A cirurgia continua radical, mas se torna mais funcional (comparem as Figuras 3 e 6; 2 e 12 ). No tumor de mama, faz-se uma mastectomia parcial; retira-se um ou dois quadrantes da mama. Com a possibilidade de localizar exatamente onde está o linfonodo sentinela, a cirurgia é muito mais seletiva: extrai somente o linfonodo com metástases, sem determinar o edema linfático permanente do braço. No pós-operatório, os doentes são submetidos a radioterapia e quimioterapia, também muito mais bem programadas em comparação com as terapêuticas dos anos 1970.

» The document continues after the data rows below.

Lemma get_trades_run (w : TEthfinexApi.World) (self : TEthfinexApi.t) (pair : string) :
  let request :=
    mkRequest POST
      (TEthfinexApi.api_server self ++ "/trustless/v1/r/orders/hist")
      (Some (JObj [("protocol", JStr "0x");
                   ("nonce", JStr (TEthfinexApi.nonce_now w));
                   ("signature",
                    JStr (TEthfinexApi.eth_sign w (TEthfinexApi.nonce_now w)))]))
      (TEthfinexApi.timeout self) in
  TEthfinexApi.get_trades w self pair 1
  = ([Http request],
     (result <- TEthfinexApi._result (TEthfinexApi.requests_post_history w request) ;;
      mapM (Trade.to_trade (TEthfinexApi.dateutil_timestamp w))
           (filter (fun raw => contains "EXECUTED" (RawTrade.status raw)) result))%result).
Proof.
  intros request. unfold TEthfinexApi.get_trades, TEthfinexApi._get_orders.
  rewrite http_post_run. fold request. cbn.
  destruct (TEthfinexApi._result _); reflexivity.
Qed.

Lemma to_trade_returns (parse : string -> option Z) (raw : RawTrade.t) :
  parse (RawTrade.updated_at raw ++ "Z") <> None ->
  Wad.value (Wad.mul (Wad.from_number (RawTrade.price raw))
                     (Wad.from_number (RawTrade.amount_orig raw))) <> 0 ->
  raises (Trade.to_trade parse raw) = false.
Proof.
  intros Hts Ht. unfold Trade.to_trade, Trade.parse_timestamp.
  destruct (parse _); [| contradiction]. cbn [rbind].
  rewrite (div_nonzero _ _ Ht). reflexivity.
Qed.

(** X10: [get_trades] converts the executed entries only: when every entry whose
    status contains "EXECUTED" has a timestamp that parses and a nonzero
    total, the call returns one trade per executed entry, whatever the other
    entries hold. *)
Theorem get_trades_converts_executed_only
    (w : TEthfinexApi.World) (self : TEthfinexApi.t) (pair : string)
    (raws : list RawTrade.t) (s : string) :
  let request :=
    mkRequest POST
      (TEthfinexApi.api_server self ++ "/trustless/v1/r/orders/hist")
      (Some (JObj [("protocol", JStr "0x");
                   ("nonce", JStr (TEthfinexApi.nonce_now w));
                   ("signature",
                    JStr (TEthfinexApi.eth_sign w (TEthfinexApi.nonce_now w)))]))
      (TEthfinexApi.timeout self) in
  TEthfinexApi.requests_post_history w request = mkResponse true (Some raws) s ->
  (forall raw : RawTrade.t,
     In raw raws ->
     contains "EXECUTED" (RawTrade.status raw) = true ->
     TEthfinexApi.dateutil_timestamp w (RawTrade.updated_at raw ++ "Z") <> None /\
     Wad.value (Wad.mul (Wad.from_number (RawTrade.price raw))
                        (Wad.from_number (RawTrade.amount_orig raw))) <> 0) ->
  exists trades : list Trade.t,
    outcome (TEthfinexApi.get_trades w self pair 1) = Ok trades /\
    List.length trades
    = List.length (filter (fun raw => contains "EXECUTED" (RawTrade.status raw)) raws).
Proof.
  intros request Hresp Hall. rewrite get_trades_run. fold request.
  rewrite Hresp. cbn [outcome snd TEthfinexApi._result ok json_value negb rbind].
  apply mapM_all_Ok. intros raw Hin. apply filter_In in Hin. destruct Hin as [Hin Hex].
  destruct (Hall raw Hin Hex) as [Hts Ht]. apply to_trade_returns; assumption.
Qed.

Isso tem relação com o desenvolvimento da cirurgia plástica?

Sem dúvida, sem dúvida. Em muitos hospitais públicos, como o Hospital Adriano Jorge, da Universidade do Estado do Amazonas, pode haver um ou mais cirurgiões plásticos que interferem no processo das reconstruções: trata-se da cirurgia funcional, cujo maior objetivo é reconstruir a função do órgão danificada pela cirurgia. Como disse, esse conjunto está associado à mudança das mentalidades, algo que está substituindo com competência o velho pelo novo. Veja como os processos de mudanças alcançam também incontáveis itens da cultura material. Por exemplo, o jeans. Ingressei na Universidade em 1966, no Rio de Janeiro. Pois bem, havia uma galeria de pequenas lojas, em Copacabana, o Mercadinho Azul. A gente ia lá comprar calça Lee importada!

Havia em Copacabana as muambeiras que traziam escondido para vender em seus apartamentos!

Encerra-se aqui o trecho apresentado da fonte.